But this is to read question 7 apart from the instructions as a whole. In the context of the charge, the term “servant” was a sort of shorthand symbol to be used depending on the conclusion reached by the jury on the facts in the light of the elaborate discussion of the traditional tests applied in Louisiana and elsewhere. The Judge was painstaking in both the discussion of the factors of direction and control and the tangible translation of jury conclusions into the precise verdict answer to be given depending on the jury decision. The Court was conscious of the difficulties inherent in assimilation and application of the substantive standards, and he pointed these problems out with clarity. To reduce the matter to its simplest form in terms of usage which the jury could more readily comprehend, the Judge, far from erring, displayed great resourcefulness in the flexible usefulness of a charge and verdict which gets the best out of a general charge and special issue verdict while overcoming or minimizing the shortcomings of each when used alone. F.R.Civ.P. 49 permits just such latitude. And such adaptation to the complexities of today’s multi-party, multi-claim litigation is to be encouraged. Clegg v. Hardware Mutual Casualty Co., 5 Cir., 1959, 264 F.2d 152. The limitation- — really no limitation at all — will be that of elemental fairness, complete and adequate instructions on the applicable principles of law to be followed, and intelligent understandable directions concerning the means of manifesting and recording the, alternative jury conclusions.

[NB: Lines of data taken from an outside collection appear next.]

(* ===== verification/Prelude.v ===== *)
(** * shmipc-go: a verification library

    shmipc-go lets two processes exchange streams of bytes through shared memory.
    A client and a server map two regions: the io queues (two rings of 12-byte
    elements, one per direction) and the buffers (lists of equal slots, linked
    through headers in the memory itself).  A stream writes its bytes into slots
    with a linked buffer, puts the offset of the first slot into the queue, and
    wakes the peer over a socket when the peer does not work already.  Sessions,
    the event loop, the handshake, the session manager of a client and the
    listeners of a server are built around that core.

    ** Files and what they model

    - Prelude: errors ([errors.go]); the state, panic and fuel monad [M] in which
      all operations are written; machine integers with their wrap-around; bytes
      and endianness; the calculus [keeps] of preserved relations.
    - GoMem: byte memory.  Every array is an allocation, Go slices and unsafe
      pointers are windows of it, so that aliasing is visible.
    - Queue: [queue.go].  Creation and mapping of the queues and all operations of
      a queue as loads and stores; the name that [MemfdCreate] gives to a file.
      QueueConc: [put] and [wakeUpPeer] of several producers and the loop of
      [handlePolling] with [pop] and [markNotWorking], its early return with an
      error included, interleaved at the level of single atomic accesses.
    - BufferSlice: [buffer_slice.go].  Slices are objects of a heap, with headers in
      shared memory and a pool.  BufferList, BufferManager: [buffer_manager.go].
      BufferListConc: [pop] and [push] of any number of goroutines of both
      processes, interleaved at the level of single accesses.  BufferListTurns: calls
      in turn do the same in both models.
    - Allocator: the interface (classes [Allocator], [AllocatorLaws]) of what a
      linked buffer relies on.  ShmAllocator: the buffer manager is an instance.
    - LinkedBuffer: [buffer.go], over any allocator.  LinkedBufferProofs,
      LinkedBufferReserve, LinkedBufferPeek, LinkedBufferFifo: it is a queue of
      bytes; LinkedBufferRead: the copy behind [Read].  Idl: the codec of [example/best_practice/idl/example.go], the
      documented way to use the buffers.
    - Protocol: [protocol_event.go], headers and payloads.  Handshake:
      [protocol_manager.go], [protocol_initializer.go], [block_io.go].
    - Events: [handleEvents] and [onEventData] of [session.go], over any table of
      handlers.  EventConn: the connections of [event_dispatcher_linux.go].
      Dispatcher: the loop around [epoll_wait], the functions it runs and the
      goroutines that use it, as step relations over an epoll instance (class
      [Epoll]), with and without the race detector.
    - Session: [session.go], [stream.go], [stats.go] and the handlers of
      [protocol_manager.go].  Streams are objects of the session; what a [select]
      waits for and what callbacks do are parameters (record [env]); calls of
      user callbacks and posted functions are recorded as notes.
      SessionProofs, StreamClose, SessionEvents: its properties, what [close] of a
      stream leaves behind, and connection and session put together.  Transfer: the write buffer of one process and the read buffer
      of the other put together.  EndToEnd: two sessions put together, from [Flush]
      to the read buffer of the peer; Fallback: the same over the socket; WritePath: from
      [Write], over either; ReadPath: [Read] of a stream; Channel: two processes with two
      shared arrays, message after message from [Write] to [Read].  Debug: the reports of [debug.go] on a memory.  Logger: its
      levels and lines.
    - Config: [config.go].  NewSession: [newSession], [initMemManager],
      [newClientSession].  SessionManager: [session_manager.go], with
      SessionManagerProofs.
    - Listener: [listener.go], with its mutexes, and ListenerProofs.
      NetListener: [net_listener.go], goroutines as a step relation.
    - Bridge: [adapter/shmipc_bridge.go], the functions that C calls, with their locks
      and tables of handles, over a record of operations of the library.

    Definitions have the names of the source; a prefix is added where two types
    have methods of one name.  A loop of the source is a [Fixpoint] next to its
    function.

    ** What the theorems show

    - The core refines simple specifications: the ring a bounded FIFO
      ([queue_trace_refines]), the buffer list a FIFO of slots
      ([buffer_list_refines]), a slice and a linked buffer a FIFO of bytes
      ([slice_io_refines], [linked_buffer_fifo]), the pool of idle streams a
      FIFO ([pool_refines_fifo]); [allocShmBuffer] is best fit.
    - In every interleaving the elements arrive in order and once
      ([queue_spsc_safe]).  Unless the handler gives up on an element it cannot read,
      no wake-up is lost ([queue_no_lost_wakeup]), and producers and consumer
      together empty the queue within a bounded number of steps once no new [put]
      starts ([queue_drains]).
    - The free list without a lock: with one [pop] at a time and any number of
      [push], no slot is lost or handed out twice ([free_list_safe]); with two [pop]
      at a time it can be ([free_list_aba]); calls end ([list_calls_end]); calls that do
      not overlap follow the FIFO of the list ([calls_in_turn]).
    - What one process writes and publishes with [done], the other has in its read
      buffer after [moveToWithoutLock] ([message_arrives]); the same from [Flush] over the
      queue and [handlePolling] ([flush_reaches_peer]), from [Flush] over the socket and
      [handleFallbackData], however the socket cuts the event ([fallback_reaches_peer]), and
      from [Write], whatever the allocator can give ([write_reaches_peer]).  [Read] fills the
      buffer of the caller with the first bytes and takes exactly these ([read_exact],
      [Read_ready], [Read_moved]).  Any number of messages, written and read in turn, arrive
      whole and in order, whichever way [Flush] takes ([channel_delivers]).
    - The two sides agree: what one creates the other maps
      ([queue_manager_mirrored], [buffer_manager_roundtrip] but for the word of the
      counter, [handshake_v2_agrees]); what one encodes the other decodes
      ([shm_metadata_roundtrip] and the other round trips).
    - A session behaves the same however the socket cuts its bytes
      ([session_chunk_independent], [session_reads_socket]); writes are exact.
    - The dispatcher hands events to live connections only, runs what was posted
      once, in order, and in the end ([dispatch_to_live_handler],
      [posted_once_in_order], [posted_functions_run]).
    - Messages survive the codec ([shm_codec_roundtrip], [serialize_exact]); the
      report on a memory of which no slot claims more than it has ends, finds exactly
      the lists with a slot missing and prints the slots in use
      ([debug_report_exact]); the logger prints exactly what its level admits
      ([log_line_exact]) and the protocol trace never fails ([trace_total]).
    - Life cycles: streams only move forward ([stream_lifecycle]), and [close] takes
      them out of the table and releases their buffers ([stream_close_final]); a
      session keeps its invariants under every program of operations; a failed
      handshake gives the memory back; a hot restart ends on the client when, and
      only when, every session was replaced ([hot_restart_completes]), on the server
      when every session has acknowledged ([listener_restart_completes]); the
      reference counts of the adapter are exact; [GetStream] hands out open
      streams.
    - The bridge to C: the tables hold exactly the handles that were handed out and
      not closed, and locks are free without a client ([bridge_tables]);
      [shmipc_go_send] is a [Write] of a stream ([send_is_write]).
    - Errors: which headers ([checkEventValid_exact]) and calls of [OpenStream]
      ([open_stream_exact]) are accepted, and which verified configurations get a
      buffer manager ([verified_config_served]).
    - A few theorems state behaviour that the code should not have: counters of two
      processes at different offsets, a silent close in a callback, a leak, two
      deadlocks, a late acknowledgement, a dropped connection, a metric that
      counts the wrong thing, a [shutdown] that never returns, a pool of buffers
      that shrink, a lock of the bridge that is never released ([client_locks_out]), a
      message over the socket that overtakes an earlier one in the
      queue ([fallback_overtakes]).

    ** Bounds and fuel

    Loops over lists recurse on the list; [for] loops without a bound take fuel,
    which the caller computes from the state (the length of a chain, the number of
    elements between head and tail, the number of bytes), and the theorems show
    that it is enough, since they state that the operation returns.  Where the
    number of rounds is up to the environment (events of a socket, short reads)
    theorems quantify over the fuel or over lists of rounds.  [NoFuel] also stands
    for a wait without end (a mutex the goroutine itself holds).  Integers are [Z]
    with [u8], [u32], [u64], [i32], [i64] where the source wraps.

    ** What is not modelled

    - The operating system: files, [mmap], [memfd], sockets, [epoll] are parameters
      ([os_ops], system calls over a world [W]).
    - Timers and the scheduler: time-outs are separate steps.  Dispatcher models the
      loop and its posted functions by themselves; in Session a posted function is a
      separate step.  The file for the race detector is modelled where it differs.
    - Interleavings inside a session: its operations run one at a time, with the
      points where they wait as calls of the environment.  The accesses to what the
      processes share are interleaved in QueueConc and BufferListConc.
    - What [fmt] makes of a format: a line of the log is the call that writes it.
    - Benchmarks and the programs of the examples: they use the library and have no
      logic of their own beyond the codec.
    - What the bridge calls: the package does not have all of it.
    - [recover] of [handleSessionManagerHotRestart]: a session id outside of the pools
      ends the handler as the source does; a panic of what it calls is a panic of the
      model.

    ** Plan

    Next: messages of several streams under way at once; the bytes of a slot under the
    interleaving of both processes. *)

From Stdlib Require Import ZArith Lia.
From stdpp Require Import prelude list gmap strings.
(** Scalars outside of the changed windows keep their value. *)
Lemma changes_peek_u32 m m' ws p v :
  changes_only m m' ws → Forall (λ w, disjoint_win w.1 w.2 p 4) ws →
  peek_u32 m p = Some v → peek_u32 m' p = Some v.
Proof. intros [H _] Hd. unfold peek_u32. by rewrite H. Qed.
Lemma changes_peek_u64 m m' ws p v :
  changes_only m m' ws → Forall (λ w, disjoint_win w.1 w.2 p 8) ws →
  peek_u64 m p = Some v → peek_u64 m' p = Some v.
Proof. intros [H _] Hd. unfold peek_u64. by rewrite H. Qed.
Lemma changes_peek_u8 m m' ws p v :
  changes_only m m' ws → Forall (λ w, disjoint_win w.1 w.2 p 1) ws →
  peek_u8 m p = Some v → peek_u8 m' p = Some v.
Proof. intros [H _] Hd. unfold peek_u8. by rewrite H. Qed.

Lemma index_ptr_ok {S} (st : S) s i :
  0 ≤ i < s_len s → index_ptr s i st = Done (Ptr (s_arr s) (s_off s + i), st).
Proof. intros. unfold index_ptr. bdecide. done. Qed.

Lemma index_ptr_oob {S} (st : S) s i :
  i < 0 ∨ s_len s ≤ i → index_ptr s i st = Panic.
Proof.
  intros H. unfold index_ptr.
  destruct (0 <=? i) eqn:E1, (i <? s_len s) eqn:E2; breflect; cbn; lia || done.
Qed.

Lemma subslice_ok {S} (st : S) s lo hi :
  0 ≤ lo ≤ hi → hi ≤ s_cap s →
  subslice s lo hi st = Done (GSlice (s_arr s) (s_off s + lo) (hi - lo) (s_cap s - lo), st).
Proof. intros. unfold subslice. bdecide. done. Qed.
(** ** Layout *)

(** The queue that lives in [data]: the fields' offsets depend on the
    architecture (8-byte alignment of head and tail on arm). *)
Definition queue_of (isArmArch : bool) (data : gslice) (cap : Z) : queue :=
  let p := slice_ptr data in
  let bytes := GSlice (s_arr data) (s_off data + queueHeaderLength)
                 (cap * queueElementLen) (s_cap data - queueHeaderLength) in
  if isArmArch then Queue (padd p 8) (padd p 16) (padd p 4) cap bytes
  else Queue (padd p 4) (padd p 12) (padd p 20) cap bytes.

(** [data] can hold a queue of [cap] elements, with offsets below 2^32. *)
Record queue_room (m : gmem) (data : gslice) (cap : Z) : Prop := {
  qm_cap : 0 < cap;
  qm_u32 : countQueueMemSize cap < 2 ^ 32;
  qm_len : countQueueMemSize cap ≤ s_len data ≤ s_cap data;
  qm_in : in_mem m (slice_ptr data) (s_len data)
}.

Lemma queue_of_layout arm data cap :
  0 < cap → countQueueMemSize cap < 2 ^ 32 → queue_layout (queue_of arm data cap).
Proof.
  unfold countQueueMemSize, queueHeaderLength, queueElementLen. intros ??.
  destruct arm; constructor; unfold disjoint_win; cbn;
    unfold queueHeaderLength, queueElementLen; lia.
Qed.

Lemma mappingQueueFromBytes_spec arm data cap m :
  queue_room m data cap → peek_u32 m (slice_ptr data) = Some cap →
  mappingQueueFromBytes arm data m = Done (queue_of arm data cap, m).
Proof.
  intros [] Hcap. unfold countQueueMemSize in *.
  assert (queueHeaderLength = 24 ∧ queueElementLen = 12) as [E1 E2] by done.
  unfold mappingQueueFromBytes.
  mstep index_ptr_ok. rewrite Z.add_0_r. mstep (load_u32_ok _ _ cap). nowrap.
  assert (∀ lo hi, 0 ≤ lo ≤ hi → hi ≤ s_cap data →
    subslice data lo hi m = Done (GSlice (s_arr data) (s_off data + lo) (hi - lo) (s_cap data - lo), m))
    as Hsub by (intros; by apply subslice_ok).
  destruct arm; do 3 mstep index_ptr_ok; mstep Hsub;
    unfold mret, M_ret, queue_of, padd; cbn; repeat f_equal; lia.
Qed.

Lemma queue_of_fields_in arm data cap m :
  queue_room m data cap →
  in_mem m (q_head (queue_of arm data cap)) 8 ∧ in_mem m (q_tail (queue_of arm data cap)) 8 ∧
  in_mem m (q_workingFlag (queue_of arm data cap)) 4 ∧
  in_mem m (slice_ptr (q_bytes (queue_of arm data cap))) (cap * queueElementLen).
Proof.
  intros []. unfold countQueueMemSize, queueHeaderLength, queueElementLen in *.
  destruct arm; split_and!; eapply (in_mem_sub _ _ _ _ _ qm_in0);
    unfold queueHeaderLength, queueElementLen; lia.
Qed.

Question 8, note 1, supra, was in fact no repetition at all. On a charge and verdict constructed as it was, two things were essential before liability could be imposed against Orown-Zellerbach (Gaylord). The jury had first to determine that Mitchell was an employee of Crown-Zellerbach (Gaylord). This matter was submitted in question No. 7. But even an affirmative answer would not have supported a judgment as it was essential that Mitchell, as such employee, be then engaged in the course of his employment. That question was independent of the one of his status. It was proper to submit it separately and there was nothing misleading or confusing about the words used in that submission.
The result is that on both the appeal and cross appeal, the judgment of the District Court was correct.
Affirmed.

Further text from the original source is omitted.